*** Opening Provided records ***
Definition is_store (level : CompressionLevel) : bool := match level with Store => true | _ => false end.
Definition is_single (threads : EncoderThreads) : bool := match threads with ThreadsSingle => true | _ => false end.

Definition Cli_parse (args : list (list Z)) : result Cli CliError :=
  match args with
  | [] => Err (Usage usage)
  | name :: args =>
      let? command := command_kind name in
      let? parsed := parse_args args CliParseState_default [] in
      let '(state, positional) := parsed in
      match positional with
      | [] => Err (Usage (text "archive path is required"))
      | archive :: operands =>
          let? options := resolve_encryption (ps_password state) (ps_options state) in
          let options :=
            if bool_decide (ps_method_origin state = OriginDefault) && is_store (co_level (ao_compression options))
            then set_codec options CodecCopy else options in
          if bool_decide (ps_threading_origin state = OriginExplicit) && negb (is_lzma2 (ao_codec options)) &&
             negb (is_single (co_threads (ao_compression options)))
          then Err (Usage (text "multiple encoder threads require LZMA2"))
          else
          let? command := CommandKind_with_operands command operands in
          Ok {| cli_command := command; cli_archive := archive; cli_output_dir := ps_output_dir state;
                cli_password := ps_password state; cli_options := options; cli_technical := ps_technical state;
                cli_volume_sizes := ps_volume_sizes state; cli_overwrite_mode := ps_overwrite_mode state;
                cli_assume_yes := ps_assume_yes state |}
      end
  end.

(** ** Lemmas: parsed values *)

Lemma parse_digits_bounds acc s v : 0 ≤ acc ≤ u64_max → parse_digits acc s = Some v → 0 ≤ v ≤ u64_max.
Proof.
  revert acc. induction s as [|c s IH]; intros acc Ha; cbn [parse_digits]; [by intros [= ->]|].
  unfold digit, checked_mul, checked_add. repeat case_decide; try done. intros E. eapply IH; [|exact E]. lia.
Qed.

Lemma parse_u64_bounds s v : parse_u64 s = Some v → 0 ≤ v ≤ u64_max.
Proof.
  unfold parse_u64. set (s' := match s with 43 :: s => s | s => s end). clearbody s'.
  destruct s' as [|c s']; [done|]. by apply parse_digits_bounds.
Qed.

Lemma parse_u32_bounds s v : parse_u32 s = Some v → is_u32 v.
Proof.
  unfold parse_u32, is_u32. destruct (parse_u64 s) as [v'|] eqn:E; [|done]. apply parse_u64_bounds in E.
  case_decide; [|done]. intros [= <-]. lia.
Qed.

Lemma parse_size_bounds s label v : parse_size_with_label s label = Ok v → 0 < v ≤ u64_max.
Proof.
  unfold parse_size_with_label. destruct (reverse s) as [|last init]; [done|].
  set (dm := if decide (last = 107 ∨ last = 75) then _ else _).
  destruct dm as [digits multiplier]. destruct (parse_u64 digits); cbn [ok_or]; [|done].
  unfold checked_mul. repeat case_decide; try done. intros [= <-]. lia.
Qed.

Lemma property_bits_bounds s name v : parse_lzma_property_bits s name = Ok v →
  0 ≤ v ∧ v ≤ if decide (name = "lc"%string) then 8 else 4.
Proof.
  unfold parse_lzma_property_bits. destruct (parse_u32 s) as [bits|] eqn:E; cbn [ok_or]; [|done].
  apply parse_u32_bounds in E. unfold is_u32 in E.
  repeat case_decide; try done; intros [= <-]; lia.
Qed.

Lemma chunk_size_bounds s v : parse_chunk_size s = Ok v → 0 < v ≤ CLI_MAX_LZMA2_CHUNK_SIZE.
Proof.
  unfold parse_chunk_size. destruct (parse_size_with_label s _) as [size|] eqn:E; [|done].
  apply parse_size_bounds in E. repeat case_decide; try done. intros [= <-]. lia.
Qed.

Lemma dictionary_size_bounds s v : parse_dictionary_size s = Ok v → 0 < v ≤ u32_max.
Proof.
  unfold parse_dictionary_size, parse_size. destruct (parse_size_with_label s _) as [size|] eqn:E; [|done].
  apply parse_size_bounds in E. case_decide; [|done]. intros [= <-]. lia.
Qed.

Lemma fast_bytes_bounds s v : parse_fast_bytes s = Ok v → is_u32 v.
Proof. unfold parse_fast_bytes. destruct (parse_u32 s) eqn:E; [|done]. intros [= <-]. by eapply parse_u32_bounds. Qed.

Lemma match_cycles_bounds s v : parse_match_cycles s = Ok v → 0 ≤ v < 2 ^ 31.
Proof.
  unfold parse_match_cycles. destruct (parse_u32 s) as [n|] eqn:E; cbn [ok_or]; [|done].
  apply parse_u32_bounds in E. unfold is_u32 in E. case_decide; [|done]. intros [= <-]. lia.
Qed.

Definition threads_ok (threads : EncoderThreads) : Prop :=
  match threads with ThreadsFixed n => 2 ≤ n ≤ 256 | _ => True end.
Definition solid_ok (solid : SolidMode) : Prop :=
  match solid with
  | SolidLimit (Some n) None | SolidLimit None (Some n) => 0 < n ≤ u64_max
  | SolidLimit _ _ => False
  | _ => True
  end.

Lemma threading_value_ok s name v : parse_threading_value s name = Ok v → threads_ok v.
Proof.
  unfold parse_threading_value. do 2 (case_decide; [by intros [= <-]|]).
  destruct (parse_u32 _); [|done]. case_decide; [|done]. by intros [= <-].
Qed.

Lemma parse_solid_ok s v : parse_solid s = Ok v → solid_ok v.
Proof.
  unfold parse_solid. destruct (split_once 61 s) as [[a value]|]; [|by intros [= <-]].
  destruct (is_on _); [by intros [= <-]|]. destruct (is_off _); [by intros [= <-]|]. case_decide.
  - destruct (parse_u64 _) as [files|] eqn:E; [|done]. apply parse_u64_bounds in E.
    case_decide; [done|]. intros [= <-]. cbn. lia.
  - destruct (parse_size_with_label _ _) as [size|] eqn:E; [|done]. apply parse_size_bounds in E.
    intros [= <-]. cbn. lia.
Qed.

(** ** Lemmas: the invariant of the switches *)

(** The settings a command line can give. *)
Record settings_ok (c : CompressionOptions) : Prop := {
  so_dict : from_option (λ n, 0 < n ≤ u32_max) True (co_dictionary_size c);
  so_fast : from_option is_u32 True (co_fast_bytes c);
  so_lc : from_option (λ n, 0 ≤ n ≤ 8) True (co_literal_context_bits c);
  so_lp : from_option (λ n, 0 ≤ n ≤ 4) True (co_literal_position_bits c);
  so_pb : from_option (λ n, 0 ≤ n ≤ 4) True (co_position_bits c);
  so_cycles : from_option (λ n, 0 ≤ n < 2 ^ 31) True (co_match_cycles c);
  so_chunk : from_option (λ n, 0 < n ≤ CLI_MAX_LZMA2_CHUNK_SIZE) True (co_lzma2_chunk_size c);
  so_solid : solid_ok (co_solid c);
  so_threads : threads_ok (co_threads c)
}.
Definition bits_combined (c : CompressionOptions) : Prop :=
  default 3 (co_literal_context_bits c) + default 0 (co_literal_position_bits c) ≤ 4.

(** The encryption before a password is known: only the header switch was read. *)
Definition header_switch (o : ArchiveOptions) : Prop :=
  ∀ e, ao_encryption o = Some e →
    ∃ enabled, e = with_encrypt_header (EncryptionOptions_default_for_password []) enabled ∧
      (enabled = true → ao_header_mode o = EncodedHeader).
(** A folder's assignments are the planned ones, and all that are planned for its entries. *)
Lemma folder_assignments_planned k :
  (∀ entry, entry ∈ entries → planned_at (le_index entry) = planned_action entry ∧ 0 ≤ le_index entry < n) →
  Forall (λ p, p.2 = planned_at p.1 ∧ 0 ≤ p.1 < n) (folder_assignments (block_ids k) k).
Proof.
  intros Hrange. unfold folder_assignments. pose proof (kept_all k) as Hall. cbv zeta.
  case_decide as Hk; [|case_decide; [|constructor]]; apply Forall_fmap, Forall_forall; intros index Hi; cbn.
  - pose proof (proj1 Hall Hk) as Hr. pose proof Hi as (entry&He&<-&Hb)%block_ids_elem. destruct (Hrange entry He) as [-> ?].
    split; [|done]. unfold planned_action. rewrite Hb, Hr.
    rewrite forallb_forall in Hr. rewrite Hr; [done|by apply list_elem_of_In].
  - apply list_elem_of_filter in Hi as [Hr Hi]. apply block_ids_elem in Hi as (entry&He&<-&Hb).
    destruct (Hrange entry He) as [-> ?]. split; [|done]. unfold planned_action. rewrite Hr, Hb.
    destruct (forallb _ _) eqn:Ef; [|done]. by destruct Hk; apply Hall.
Qed.

Lemma folder_assignments_complete entry k :
  entry ∈ entries → le_block entry = Some k → is_retained retained (le_index entry) = true →
  le_index entry ∈ map fst (folder_assignments (block_ids k) k).
Proof.
  intros He Hb Hr. assert (Hi : le_index entry ∈ block_ids k) by (apply block_ids_elem; eauto).
  unfold folder_assignments. cbv zeta. case_decide; [by rewrite map_map, map_id|].
  assert (Hk : le_index entry ∈ filter (λ index, is_retained retained index = true) (block_ids k)) by by apply list_elem_of_filter.
  rewrite decide_True, map_map, map_id; [done|]. unfold zlen. destruct (filter _ _); [by apply elem_of_nil in Hk|cbn; lia].
Qed.

(** The plan is the action planned for each entry. *)
Lemma plan_actions_spec : plan_actions retained entries (Z.to_nat n) = map planned_action entries.
Proof.
  unfold plan_actions. destruct (plan_listed_assigns entries ∅ (replicate (Z.to_nat n) Drop)) as (folders&->&Hf).
  rewrite plan_folders_assign, <- assign_app. set (keys := btree_order _). set (all := _ ++ _).
  assert (Hfolder : ∀ k, default [] (folders !! k) = block_ids k) by (intros k; by destruct (Hf k) as [-> _]).
  assert (Hrange : ∀ entry, entry ∈ entries → planned_at (le_index entry) = planned_action entry ∧ 0 ≤ le_index entry < n).
  { intros entry He. destruct (entry_at_index entry He) as [Hg ?]. unfold planned_at. by rewrite Hg. }
  assert (Hcons : Forall (λ p, p.2 = planned_at p.1 ∧ 0 ≤ p.1 < zlen (replicate (Z.to_nat n) Drop)) all).
  { unfold zlen. rewrite length_replicate, Z2Nat.id by lia. apply Forall_app. split.
    - unfold unstreamed_assignments. apply Forall_fmap, Forall_forall. intros entry [[Hb Hr] He]%list_elem_of_filter. cbn.
      destruct (Hrange entry He) as [-> ?]. split; [|done]. unfold planned_action. by rewrite Hr, Hb.
    - apply Forall_concat, Forall_fmap, Forall_forall. intros k _. cbn. rewrite Hfolder.
      apply folder_assignments_planned. intros e He. by apply Hrange. }
  assert (Hcomplete : ∀ entry, entry ∈ entries → planned_action entry ≠ Drop → le_index entry ∈ map fst all).
  { intros entry He Hp. unfold all. rewrite map_app. apply elem_of_app. unfold planned_action in Hp.
    destruct (is_retained retained (le_index entry)) eqn:Er; [|done]. destruct (le_block entry) as [block|] eqn:Eb.
    - right. rewrite concat_map, map_map. apply list_elem_of_In, in_concat. eexists. split.
      + apply in_map_iff. exists block. split; [reflexivity|]. apply list_elem_of_In. unfold keys. rewrite btree_order_elem.
        destruct (Hf block) as [_ Hs]. destruct Hs as [ids Hids]; [right; by exists entry|].
        apply list_elem_of_fmap. exists (block, ids). split; [done|]. by apply elem_of_map_to_list.
      + apply list_elem_of_In. rewrite Hfolder. by apply folder_assignments_complete.
    - left. unfold unstreamed_assignments. rewrite map_map. apply list_elem_of_fmap. exists entry. split; [done|].
      by apply list_elem_of_filter. }
  apply list_eq. intros i. rewrite (assign_lookup planned_at) by done. rewrite list_lookup_fmap.
  destruct (entries !! i) as [entry|] eqn:Ei; cbn [fmap option_fmap option_map].
  - pose proof (index_of_entry i entry Ei) as Hi. pose proof (list_elem_of_lookup_2 _ _ _ Ei) as He.
    destruct (Hrange entry He) as [Hp ?]. rewrite <- Hi. case_decide as Hin; [by rewrite Hp|].
    rewrite lookup_replicate_2 by lia. f_equal. symmetry. apply dec_stable. intros Hd. by apply Hin, Hcomplete.
  - apply lookup_ge_None in Ei. assert (Hlen : length entries = Z.to_nat n).
    { apply (f_equal length) in Hindices. rewrite length_map, length_seqZ in Hindices. done. }
    rewrite decide_False.
    + apply lookup_replicate_None. lia.
    + intros ((j&x)&Ej&Hin)%list_elem_of_fmap. rewrite Forall_forall in Hcons. destruct (Hcons _ Hin) as [_ Hr].
      unfold zlen in Hr. rewrite length_replicate in Hr. cbn in *. lia.
Qed.

End plan.

(** ** Lemmas: the entries that are kept *)

Lemma Forall2_filter {A B} (R : A → B → Prop) (P : A → Prop) (Q : B → Prop)
    `{!∀ x, Decision (P x)} `{!∀ x, Decision (Q x)} l k :
  Forall2 (λ x y, R x y ∧ (P x ↔ Q y)) l k → Forall2 R (filter P l) (filter Q k).
Proof.
  induction 1 as [|x y l k [Hr Hpq] Hf IH]; [constructor|]. rewrite (filter_cons P), (filter_cons Q).
  destruct (decide (P x)); destruct (decide (Q y)); try tauto. by constructor.
Qed.

Lemma filter_iff_in {A} (P Q : A → Prop) `{!∀ x, Decision (P x)} `{!∀ x, Decision (Q x)} (l : list A) :
  (∀ x, x ∈ l → P x ↔ Q x) → filter P l = filter Q l.
Proof.
  induction l as [|x l IH]; intros Hpq; [done|]. rewrite (filter_cons P), (filter_cons Q).
  rewrite IH by (intros y Hy; apply Hpq; by right). pose proof (Hpq x ltac:(by left)).
  destruct (decide (P x)), (decide (Q x)); tauto.
Qed.

Lemma filter_none {A} (P : A → Prop) `{!∀ x, Decision (P x)} (l : list A) : (∀ x, x ∈ l → ¬ P x) → filter P l = [].
Proof.
  induction l as [|x l IH]; intros Hp; [done|]. rewrite filter_cons, decide_False by (apply Hp; by left).
  apply IH. intros y Hy. apply Hp. by right.
Qed.

Lemma omap_filter {A B} (P : A → Prop) `{!∀ x, Decision (P x)} (f : A → B) l :
  omap (λ x, if decide (P x) then Some (f x) else None) l = map f (filter P l).
Proof. induction l as [|x l IH]; [done|]. cbn [omap list_omap]. rewrite filter_cons. case_decide; cbn; by rewrite IH. Qed.

Section kept.
  Context `{Nom} `{Crc32} `{LzmaMemory} `{Decoders} `{BlockCipher} `{Sha256}.
  Context (retries io_fuel : nat) (io_sizes : nat → Z) (copy_sizes : nat → N) (display : R7zError → list Z).
  Context (archive : Archive) (files : FilesInfo) (password : option (list Z)).

Abbreviation extract := (Archive_extract_to_memory_with_password retries io_fuel io_sizes copy_sizes).

(** What an entry is written as. *)
Definition written_kind (entry : ArchiveEntryInfo) : WriteEntryKind :=
  match ai_entry_type entry with T_Anti => WriteAnti | T_Directory => WriteDirectory | _ => WriteFile end.

(** An entry of the archive that is kept: as what it is, with its names and times. One without
    a stream stays so; one with a stream keeps its data, as the extraction decodes them, or
    still in their folder, with the size and checksum the archive lists. *)
Definition kept_as (entry : ArchiveEntryInfo) (preserved : PreservedArchiveEntry) : Prop :=
  pv_name preserved = ai_name entry ∧ pv_raw_name preserved = sl_data <$> ai_raw_name entry ∧
  pv_kind preserved = written_kind entry ∧
  pv_meta preserved = entry_meta_from_archive files (ai_index entry) ∧
  match pv_stream preserved with
  | PreservedNone => has_stream entry = false
  | PreservedData data => has_stream entry = true ∧ extract archive (ai_index entry) password = Ok data
  | PreservedRaw folder source_entry size crc =>
      has_stream entry = true ∧ source_entry = ai_index entry ∧ rh_archive_identity folder = ar_identity archive ∧
      ∃ listing listed, Archive_listing archive None = Ok listing ∧ get (ai_index entry) (al_entries listing) = Some listed ∧
        le_block listed = Some (rh_index folder) ∧ le_size listed = Some size ∧ le_crc listed = crc
  | PreservedPath _ _ => False
  end.

Lemma kept_kind listed entry : listed_as listed entry → preserved_entry_kind (le_kind listed) = written_kind entry.
Proof. intros (_ & -> & _)%listed_as_spec. unfold written_kind. by destruct (ai_entry_type entry). Qed.

Lemma raw_folder_handle k raw :
  Archive_raw_folder archive k = Ok raw → rb_handle raw = {| rh_archive_identity := ar_identity archive; rh_index := k |}.
Proof.
  unfold Archive_raw_folder, Archive_read_raw_folder_block. do 2 ok_step.
  destruct (StreamInfo_packed_folders _) as [[? ?]|]; [|done]. do 8 ok_step. by intros [= <-].
Qed.

Lemma raw_folders_handles ids raws :
  try_collect (Archive_raw_folder archive) ids = Ok raws →
  ∀ raw, raw ∈ raws → rh_archive_identity (rb_handle raw) = ar_identity archive.
Proof.
  intros E raw Hin. apply try_collect_Forall2 in E.
  apply list_elem_of_lookup in Hin as [i Hi]. destruct (Forall2_lookup_r _ _ _ _ _ E Hi) as (k&Hk&Hr). by rewrite (raw_folder_handle _ _ Hr).
Qed.

Lemma raw_folder_handles_lookup raws (m : gmap Z RawFolderHandle) k h :
  fold_left (λ handles folder, <[rh_index (rb_handle folder) := rb_handle folder]> handles) raws m !! k = Some h →
  m !! k = Some h ∨ ∃ raw, raw ∈ raws ∧ rb_handle raw = h ∧ rh_index h = k.
Proof.
  revert m. induction raws as [|raw raws IH]; intros m; cbn; [by left|].
  intros [Hm|(r&Hr&?&?)]%IH; [|right; exists r; split; [by right|done]].
  destruct (decide (rh_index (rb_handle raw) = k)) as [<-|Hne].
  - rewrite lookup_insert_eq in Hm. injection Hm as <-. right. exists raw. split; [by left|done].
  - rewrite lookup_insert_ne in Hm by done. by left.
Qed.

(** The handles of folders that were read, under their folders. *)
Definition handles_ok (raws : list RawFolderBlock) (handles : gmap Z RawFolderHandle) : Prop :=
  ∀ k h, handles !! k = Some h → rh_index h = k ∧ ∃ raw, raw ∈ raws ∧ rb_handle raw = h.

Lemma raw_folder_handles_ok raws : handles_ok raws (raw_folder_handles raws).
Proof. intros k h [Hm|(raw&?&?&?)]%raw_folder_handles_lookup; [by rewrite lookup_empty in Hm|eauto]. Qed.

Section entries.
  Context (listing : ArchiveListing) (archive_entries : list ArchiveEntryInfo) (raws : list RawFolderBlock).
  Context (handles : gmap Z RawFolderHandle) (Hhandles : handles_ok raws handles).
  Context (Hlisted : ∀ listed, listed ∈ al_entries listing → get (le_index listed) (al_entries listing) = Some listed).
  Context (Hlisting : Archive_listing archive None = Ok listing).
  Context (Hraws : ∀ raw, raw ∈ raws → rh_archive_identity (rb_handle raw) = ar_identity archive).

(** What the plan promises of an entry. *)
Definition planned_ok (p : ArchiveListingEntry * RetainedEntryAction) : Prop :=
  p.1 ∈ al_entries listing ∧ (p.2 = NoStream → le_block p.1 = None) ∧ (p.2 = Decode → is_Some (le_block p.1)) ∧
  ∀ k, p.2 = CopyRaw k → le_block p.1 = Some k.

Lemma retained_entries_spec planned kept :
  retained_entries retries io_fuel io_sizes copy_sizes display archive files password handles archive_entries planned = Ok kept →
  Forall planned_ok planned →
  Forall2 (λ p preserved, ∃ entry, get (le_index p.1) archive_entries = Some entry ∧ (listed_as p.1 entry → kept_as entry preserved))
    (filter (λ p, p.2 ≠ Drop) planned) kept ∧
  Forall (kept_ok listing raws) kept ∧
  ∀ k, omap (kept_from k) kept = omap (λ p, if decide (p.2 = CopyRaw k) then Some (le_index p.1) else None) planned.
Proof.
  revert kept. induction planned as [|[listed action] planned IH]; intros kept; cbn [retained_entries].
  { intros [= <-] _. split; [constructor|]. by split. }
  rewrite filter_cons. cbn [omap list_omap fst snd]. intros E Hp. inversion Hp as [|? ? (Hin & Hnone & Hsome & Hcopy) Hp']; subst. cbn [fst snd] in *.
  destruct (decide (action = Drop)) as [->|Hdrop].
  { rewrite decide_False by tauto. destruct (IH _ E Hp') as (?&?&Hk). split_and!; [done..|]. intros k. by rewrite Hk. }
  rewrite decide_True by done.
  destruct (get (le_index listed) archive_entries) as [entry|] eqn:Eg; cbn [ok_or] in E; [|done].
  destruct (retained_stream _ _ _ _ _ _ _ _ listed entry action) as [stream|] eqn:Es; [|done].
  destruct (retained_entries _ _ _ _ _ _ _ _ _ _ planned) as [rest|] eqn:Er; [|done]. injection E as <-.
  destruct (IH _ eq_refl Hp') as (Hf&Hok&Hk).
  destruct action as [| |folder|]; [done|..]; cbn [retained_stream] in Es.
  - injection Es as <-. split_and!.
    + constructor; [|done]. exists entry. split; [done|]. intros Hla. cbn [fst] in Hla. destruct (listed_as_spec _ _ Hla) as (Hai & _ & Hst).
      unfold kept_as. cbn. rewrite (kept_kind _ _ Hla), Hai. split_and!; [done..|]. destruct (has_stream entry); [|done].
      destruct (proj1 Hst eq_refl) as [k Hb]. by rewrite Hnone in Hb.
    + by constructor.
    + intros k. cbn. by rewrite Hk.
  - destruct (handles !! folder) as [handle|] eqn:Eh; cbn [ok_or] in Es; [|done].
    destruct (le_size listed) as [size|] eqn:Ez; cbn [ok_or] in Es; [|done]. injection Es as <-.
    destruct (Hhandles _ _ Eh) as [Hi Hraw]. specialize (Hcopy _ eq_refl). split_and!.
    + constructor; [|done]. exists entry. split; [done|]. intros Hla. cbn [fst] in Hla. destruct (listed_as_spec _ _ Hla) as (Hai & _ & Hst).
      unfold kept_as. cbn. rewrite (kept_kind _ _ Hla), Hai, Hi. split_and!; [done..|by apply Hst; rewrite Hcopy|done| |].
      * destruct Hraw as (raw & Hr & <-). by apply Hraws.
      * exists listing, listed. rewrite <- Hai. split_and!; [done|by apply Hlisted|done..].
    + constructor; [|done]. cbn. split; [|done]. exists listed. rewrite Hi. split_and!; [by apply Hlisted|done..].
    + intros k. cbn [omap list_omap]. unfold kept_from at 1. cbn [pv_stream fst snd]. rewrite Hi, Hk.
      destruct (decide (folder = k)) as [->|Hne]; [by rewrite decide_True|].
      rewrite decide_False; [done|]. intros E. by injection E.
  - unfold decode_retained in Es.
    destruct (extract archive (le_index listed) password) as [data|e] eqn:Ex; [|by destruct (is_decode_refusal e)].
    injection Es as <-. split_and!.
    + constructor; [|done]. exists entry. split; [done|]. intros Hla. cbn [fst] in Hla. destruct (listed_as_spec _ _ Hla) as (Hai & _ & Hst).
      unfold kept_as. cbn. rewrite (kept_kind _ _ Hla), Hai. split_and!; [done..|by apply Hst, Hsome|by rewrite <- Hai].
    + by constructor.
    + intros k. cbn. by rewrite Hk.
Qed.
*** Closing Provided records ***
### [What this task involves]
Out of the entries, report each line that contains the word "display".

### [Task result]
  Context (retries io_fuel : nat) (io_sizes : nat → Z) (copy_sizes : nat → N) (display : R7zError → list Z).
  retained_entries retries io_fuel io_sizes copy_sizes display archive files password handles archive_entries planned = Ok kept →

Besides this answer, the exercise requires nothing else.